Surrender
Verses: Proverbs 16:9, Proverbs 3:5-6
Written by Wyatt Drost

Let’s rip the band aid right off, and take you to one of the lowest points of my life as a man.
We had been back in Michigan for a few months, and my life was at a stand still. We had moved back to my home town to start a business, because to me, that’s what made the most logical sense after spending the last 2.5 years as an associate doctor. It’s what I wanted. Freedom to do things the way I saw fit. I spent hours preparing to create my own practice. I started making the phone calls, drawing up floor plans, planning the layout, getting the furniture, forming ideas of the culture I was going to create, getting set all the details that I wanted.

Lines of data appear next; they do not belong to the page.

(* ===== verification/LibBlksnap.v ===== *)
(** * The library's layer over the ioctls (lib/blksnap/Blksnap.cpp, Cbt.cpp, Service.cpp)

    [CBlksnap] has one method for each command of the control device. [CCbt] reads
    the change tracking map of a device, and Service.cpp has the version and the state
    of a sector. *)
From S2P Require Import Prelude MemoryChecker Kernel Log Uapi EventQueue CbtMap DiffBuffer DiffIo.
From S2P Require Import DiffStorage Chunk DiffArea ChunkSpecs CowInv Cow CowSteps CowImage.
From S2P Require Import CowSafety State BdevFilter SnapImage Tracker Snapshot Main UserSpace.

(** An argument in which every field is zero. *)
Definition no_arg : user_arg :=
  {| u_tracker_remove := {| tr_remove_dev_id := no_dev |};
     u_tracker_collect := {| tc_count := 0; tc_cbt_info_array := false |};
     u_read_cbt_bitmap := {| rc_dev_id := no_dev; rc_offset := 0; rc_length := 0 |};
     u_mark_dirty_blocks := {| md_dev_id := no_dev; dirty_blocks_array := [] |};
     u_create := {| dev_id_array := [] |};
     u_destroy := {| sd_id := 0 |};
     u_append_storage := {| as_id := 0; as_dev_id := no_dev; as_ranges := [] |};
     u_take := {| sk_id := 0 |};
     u_collect := {| sc_count := 0; sc_ids := false |};
     u_collect_images := {| sci_id := 0; sci_count := 0; sci_image_info_array := false |};
     u_event := {| se_id := 0; timeout_ms := 0; se_code := 0; time_label := 0; se_data := None |};
     u_setlog := {| tz_minuteswest := 0; sl_level := 0; sl_filepath := None |} |}.

(** [struct SBlksnapEvent]; the union has the member of the event's code, and no
    defined member for another code. *)
Variant event_union : Type :=
  | lowFreeSpace (requestedSectors : Z)
  | corruptedEvent (origDevId : blk_snap_dev) (errorCode : Z)
  | noMember.
Record SBlksnapEvent := BlksnapEvent { bev_code : Z; bev_time : Z; bev_data : event_union }.

(** [struct blk_snap_mod]. *)
Record blk_snap_mod := BlkSnapMod { compatibility_flags : Z; mod_name : string }.
Definition MOD_NAME : string := "standalone".
Definition BLK_SNAP_MOD_NAME_LIMIT : nat := 32.

(** A vector of [n] zeroed elements after the kernel has written [l] to its start. *)
Definition filled_vector {A} (zero : A) (n : Z) (l : list A) : list A :=
  l ++ replicate (Z.to_nat n - length l) zero.
Definition no_cbt_info : blk_snap_cbt_info :=
  {| ci_dev_id := no_dev; ci_blk_size := 0; ci_device_capacity := 0; ci_blk_count := 0;
     ci_generation_id := 0; ci_snap_number := 0 |}.
Definition no_image_info : blk_snap_image_info := {| orig_dev_id := no_dev; image_dev_id := no_dev |}.

Section library.
Context {W X : Type} {OS : Os W} {P : ModuleParams} (text_start text_stop : list Z).
Notation U := (U W X).
Notation ioctl := (ioctl (W:=W) (X:=X) text_start text_stop).

(** ** CBlksnap *)

Definition CBlksnap_open : U unit :=
  r ← open_call os_open_ctl;
  if r <? 0 then throw_errno "/dev/blksnap-control" else mret tt.
Definition CBlksnap_close : proc W X → proc W X := close_fd.

Definition Version : U blk_snap_version :=
  '(r, rep) ← ioctl (ioctl_nr blk_snap_ioctl_version) no_arg;
  if negb (r =? 0) then throw_errno "Failed to get version."
  else mret (match rep with RVersion v => v
             | _ => {| v_major := 0; v_minor := 0; v_revision := 0; v_build := 0 |} end).

Definition Modification : U (option blk_snap_mod) :=
  '(r, rep) ← ioctl blk_snap_ioctl_mod no_arg;
  if negb (r =? 0) then
    e ← errno;
    if e =? ENOTTY then mret None else throw_errno "Failed to get modification."
  else mret (Some (match rep with
                   | RModification f => {| compatibility_flags := f; mod_name := MOD_NAME |}
                   | _ => {| compatibility_flags := 0; mod_name := "" |} end)).

Definition CollectTrackers : U (list blk_snap_cbt_info) :=
  let failed : string := "[TBD]Failed to collect block devices with change tracking." in
  '(r, rep) ← ioctl (ioctl_nr blk_snap_ioctl_tracker_collect) no_arg;
  if negb (r =? 0) then throw_errno failed
  else
    let count := match rep with RCbtInfo n _ => n | _ => 0 end in
    (** [data()] of an empty vector is a null pointer. *)
    let arg := {| no_arg with u_tracker_collect :=
                 {| tc_count := count; tc_cbt_info_array := 0 <? count |} |} in
    '(r, rep) ← ioctl (ioctl_nr blk_snap_ioctl_tracker_collect) arg;
    if negb (r =? 0) then throw_errno failed
    else mret (filled_vector no_cbt_info count (match rep with RCbtInfo _ l => l | _ => [] end)).

(** [length] is an [unsigned int], with which the [int] returned is compared. *)
Definition ReadCbtMap (dev_id : blk_snap_dev) (offset length : Z) : U (list Z) :=
  let arg := {| no_arg with u_read_cbt_bitmap :=
               {| rc_dev_id := dev_id; rc_offset := offset; rc_length := length |} |} in
  '(r, rep) ← ioctl (ioctl_nr blk_snap_ioctl_tracker_read_cbt_map) arg;
  if r <? 0 then throw_errno "[TBD]Failed to read difference map from change tracking."
  else if negb (u32 r =? length) then
    throw (runtime_error "[TBD]Cannot read required bytes of difference map from change tracking.")
  else mret (match rep with RBitmap l => l | _ => [] end).

Definition Create (devices : list blk_snap_dev) : U Z :=
  let arg := {| no_arg with u_create := {| dev_id_array := devices |} |} in
  '(r, rep) ← ioctl (ioctl_nr blk_snap_ioctl_snapshot_create) arg;
  if negb (r =? 0) then throw_errno "[TBD]Failed to create snapshot object."
  else mret (match rep with RSnapshotId id => id | _ => 0 end).

Definition Destroy (id : Z) : U unit :=
  let arg := {| no_arg with u_destroy := {| sd_id := id |} |} in
  '(r, _) ← ioctl (ioctl_nr blk_snap_ioctl_snapshot_destroy) arg;
  if negb (r =? 0) then throw_errno "[TBD]Failed to destroy snapshot." else mret tt.

(** The images; [images] keeps its elements when there is none. *)
Definition Collect (id : Z) (images : list blk_snap_image_info) : U (list blk_snap_image_info) :=
  let failed : string := "[TBD]Failed to get device collection for snapshot images." in
  let arg := {| no_arg with u_collect_images :=
               {| sci_id := id; sci_count := 0; sci_image_info_array := false |} |} in
  '(r, rep) ← ioctl (ioctl_nr blk_snap_ioctl_snapshot_collect_images) arg;
  if negb (r =? 0) then throw_errno failed
  else
    let count := match rep with RImages n _ => n | _ => 0 end in
    if count =? 0 then mret images
    else
      let arg := {| no_arg with u_collect_images :=
                   {| sci_id := id; sci_count := count; sci_image_info_array := true |} |} in
      '(r, rep) ← ioctl (ioctl_nr blk_snap_ioctl_snapshot_collect_images) arg;
      if negb (r =? 0) then throw_errno failed
      else mret (filled_vector no_image_info count (match rep with RImages _ l => l | _ => [] end)).

Definition AppendDiffStorage (id : Z) (dev_id : blk_snap_dev) (ranges : list blk_snap_block_range) : U unit :=
  let arg := {| no_arg with u_append_storage :=
               {| as_id := id; as_dev_id := dev_id; as_ranges := ranges |} |} in
  '(r, _) ← ioctl (ioctl_nr blk_snap_ioctl_snapshot_append_storage) arg;
  if negb (r =? 0) then throw_errno "[TBD]Failed to append storage for snapshot." else mret tt.

Definition Take (id : Z) : U unit :=
  let arg := {| no_arg with u_take := {| sk_id := id |} |} in
  '(r, _) ← ioctl (ioctl_nr blk_snap_ioctl_snapshot_take) arg;
  if negb (r =? 0) then throw_errno "[TBD]Failed to take snapshot." else mret tt.

(** The cast of [param.data] to the structure of the event's code. *)
Definition event_member (code : Z) (data : option event_data) : event_union :=
  if code =? blk_snap_event_code_low_free_space then
    match data with Some (low_free_space n) => lowFreeSpace (u64 n) | _ => noMember end
  else if code =? blk_snap_event_code_corrupted then
    match data with Some (corrupted d e) => corruptedEvent d e | _ => noMember end
  else noMember.

Definition WaitEvent (id timeoutMs : Z) : U (option SBlksnapEvent) :=
  let arg := {| no_arg with u_event :=
               {| se_id := id; timeout_ms := timeoutMs; se_code := 0; time_label := 0; se_data := None |} |} in
  '(r, rep) ← ioctl (ioctl_nr blk_snap_ioctl_snapshot_wait_event) arg;
  if negb (r =? 0) then
    e ← errno;
    if (e =? ENOENT) || (e =? EINTR) then mret None
    else throw_errno "[TBD]Failed to get event from snapshot."
  else match rep with
       | REvent ev => mret (Some {| bev_code := se_code ev; bev_time := time_label ev;
                                    bev_data := event_member (se_code ev) (se_data ev) |})
       | _ => halted Undefined
       end.

(** [st.snap_number_prev], [st.snap_number_curr] and [st.chunk_state], which the module
    of Main.v, built without the debug query, never writes. *)
Definition CBlksnap_GetSectorState (image_dev_id : blk_snap_dev) (offset : Z) : U (Z * Z * Z) :=
  '(r, _) ← ioctl blk_snap_ioctl_get_sector_state no_arg;
  if negb (r =? 0) then throw_errno "[TBD]Failed to get sectors state." else mret (0, 0, 0).

(** ** CCbt *)

Definition deviceByName (name : string) : U blk_snap_dev :=
  s ← on_os (os_stat name);
  match s with
  | Ok st => mret (st_rdev st)
  | Err e => throw (system_error e name)
  end.

(** [struct SCbtInfo]. *)
Record SCbtInfo := CbtInfoOf {
  originalMajor : Z; originalMinor : Z; blockSize : Z; blockCount : Z; deviceCapacity : Z;
  generationId : Z; snapNumber : Z }.

Definition CCbt_new : U (list blk_snap_cbt_info) :=
  CBlksnap_open ≫= λ _,
  try CollectTrackers (λ e, uset CBlksnap_close ≫= λ _, throw e).

Definition GetCbtInfoInternal (cbtInfos : list blk_snap_cbt_info) (major minor : Z) : U blk_snap_cbt_info :=
  match find (λ i, (major =? mj (ci_dev_id i)) && (minor =? mn (ci_dev_id i))) cbtInfos with
  | Some i => mret i
  | None => throw (runtime_error ("The device [" +:+ pretty major +:+ ":" +:+ pretty minor
                                  +:+ "] was not found in the CBT table"))
  end.

Definition GetCbtInfo (cbtInfos : list blk_snap_cbt_info) (original : string) : U SCbtInfo :=
  d ← deviceByName original;
  i ← GetCbtInfoInternal cbtInfos (mj d) (mn d);
  mret {| originalMajor := mj d; originalMinor := mn d; blockSize := ci_blk_size i;
          blockCount := ci_blk_count i; deviceCapacity := ci_device_capacity i;
          generationId := ci_generation_id i; snapNumber := ci_snap_number i |}.

Definition GetCbtData (info : SCbtInfo) : U (list Z) :=
  ReadCbtMap {| mj := originalMajor info; mn := originalMinor info |} 0 (u32 (blockCount info)).

(** ** Service.cpp *)

(** A [CBlksnap] that lives as long as the function's body. *)
Definition with_CBlksnap {A} (body : U A) : U A := CBlksnap_open ≫= λ _, finally body CBlksnap_close.

(** Lower case hexadecimal digits, as [std::hex] prints them. *)
Definition hex_digit (d : Z) : string :=
  nth (Z.to_nat d) ["0"; "1"; "2"; "3"; "4"; "5"; "6"; "7"; "8"; "9"; "a"; "b"; "c"; "d"; "e"; "f"] "0"%S.
Fixpoint hex_loop (fuel : nat) (x : Z) : string :=
  match fuel with
  | O => ""
  | S fuel => if x <? 16 then hex_digit x else hex_loop fuel (x / 16) +:+ hex_digit (x mod 16)
  end.
Definition hex (x : Z) : string := hex_loop 16 x.

(** The characters up to the first zero; a name has no zero byte of its own here. *)
Definition version_string : U string :=
  with_CBlksnap (
    v ← Version;
    let s := pretty (v_major v) +:+ "." +:+ pretty (v_minor v) +:+ "." +:+ pretty (v_revision v)
             +:+ "." +:+ pretty (v_build v) in
    m ← Modification;
    match m with
    | None => mret s
    | Some m =>
        let s := if compatibility_flags m =? 0 then s else s +:+ "-0x" +:+ hex (compatibility_flags m) in
        let modification := String.substring 0 BLK_SNAP_MOD_NAME_LIMIT (mod_name m) in
        mret (if bool_decide (modification = "") then s else s +:+ "-" +:+ modification)
    end).

Definition GetSectorState (image : string) (offset : Z) : U (Z * Z * Z) :=
  with_CBlksnap (
    m ← Modification;
    match m with
    | None => throw (runtime_error "Failed to get sector state. Modification is not supported in blksnap module")
    | Some m =>
        if Z.land (compatibility_flags m) (Z.shiftl 1 blk_snap_compat_flag_debug_sector_state) =? 0 then
          throw (runtime_error
            "Failed to get sector state. Sectors state getting is not supported in blksnap module")
        else d ← deviceByName image; CBlksnap_GetSectorState d offset
    end).
End library.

Me. It was all. about. me.
The problem I would later discover, is that I was working hard making plans, but I was leaving God out of them.
Not because I consciously didn’t want his input, and not because I thought I knew better than God (although I’ve definitely done both of those things in my life), I really thought I was doing the right things. I thought I knew what needed to happen.
We can make our plans, but the Lord determines our steps.
I’m one to lean on logic and reason when making decisions, and I felt it was pretty clear what we were to do. I was following the instructions of those that I had entrusted to lead and guide me. However, I had failed to invite God into my planning process first (Proverbs 16:9). I had failed to remember that it is his counsel that I should be seeking first (Psalm 73:24). Of course, I had to look and act like I was doing the right things, so I would say my prayers to check off the box, going through the motions. But truthfully, my mind was made up, and my stubbornness won out.
I was asking God to bless a plan I was forcing, instead of being blessed for the plan he wanted for me. I was asking God to bless the decision I had already made. And FYI, incase anyone wasn’t already aware of this, this was not a great idea. God is not to be fooled, he knows our true motives. Take it from someone who has made a painful habit of learning things the hard way, God’s plan for our lives will always be better than our own.
I failed to understand and live out Proverbs 3:5, that tells us we shouldn’t lean on our own understanding, but instead we should submit all of our ways to the Lord, so that he can make our paths straight. While I desired to live fully for God, I guess I didn’t realize that all of my ways meant well… all. Not 50%, not 90%, not even 99%. No, he wants 100% of our ways and our lives submitted to him.
We had made it a regular prayer to ask God to shut the doors he did not want us to walk through. Boy did he answer! God was shutting doors, just like we had prayed for, but I was trying to kick them down. I was working harder, pitching my business plans to banks trying to get a loan, scheduling meetings, trying to buy a house (Yes, I also thought that this would be a great time to buy a house! palm to forehead.), and trying to convince anyone who would listen that this was the right thing to do. I simply couldn’t give up control of my life. I wanted Jesus to butt out. He could have other areas of my life, but this one I wanted for me.
Needless to say, I was angry. I was confused, and so frustrated. I knew God had convicted us to move back here, so why wasn’t this working? My misery was overflowing to everyone around me. My pregnant wife, my kids, my dying dog, our extended family and friends, and even God, were on the receiving end of my anger and my sin.
With every dead end, I dug my heels in deeper and continued chasing my own desires. I chose to sit in my own misery, instead of turning to God. I turned to distractions to keep my hands and my brain elsewhere (a story I will share another time), hoping these things would give me a sense of purpose and bring me satisfaction. But nothing worked. I acted like I hated my life, and to some extent I believe I truly did.
However, the problem wan’t my life, my circumstances, and definitely wasn’t because of the people around me. It wasn’t that God wasn’t giving me what I wanted (after all, the Bible says we do not have because we do not ask, a verse I was using poorly in my favor), it wasn’t that the office wasn’t working out, or that I couldn’t reason my wife (whose spiritual gift is discernment) into convincing her we should by a house. The problem wasn’t in my circumstances, the real problem was I was trying to control my own life. I only wanted God to have parts of my life, not all of it. I’ve found that you either surrender all of your life to God, or you surrender none of it. You’re either all in, or you’re not in at all. You can’t ride the fence on this one.
In this season, I learned that the hard way. But God had other plans, all I had to do was surrender…
Story to be Continued.
"Trust in the Lord with all your heart and lean not on your own understanding; in all your ways submit to him, and he will make your paths straight." Proverbs 3:5-6

This: “I was asking God to bless a plan I was forcing, instead of being blessed for the plan he wanted for me.” Well written, wise reflection, authentic voice, and a cliff-hanger – gotta give this an “A+”
God’s plan is so much better than our own, I too am learning to look for the lesson in each struggle and when I ask him to reveal things to me he certainly does. Our plans are better guided by God than set by our expectations, often unrealistic and either too hopeful or too pessimistic. I’m happy that you all moved back to Michigan and started this next phase of your journey. You have both Heavenly and Earthly support from the Father, and Family and friends that support you!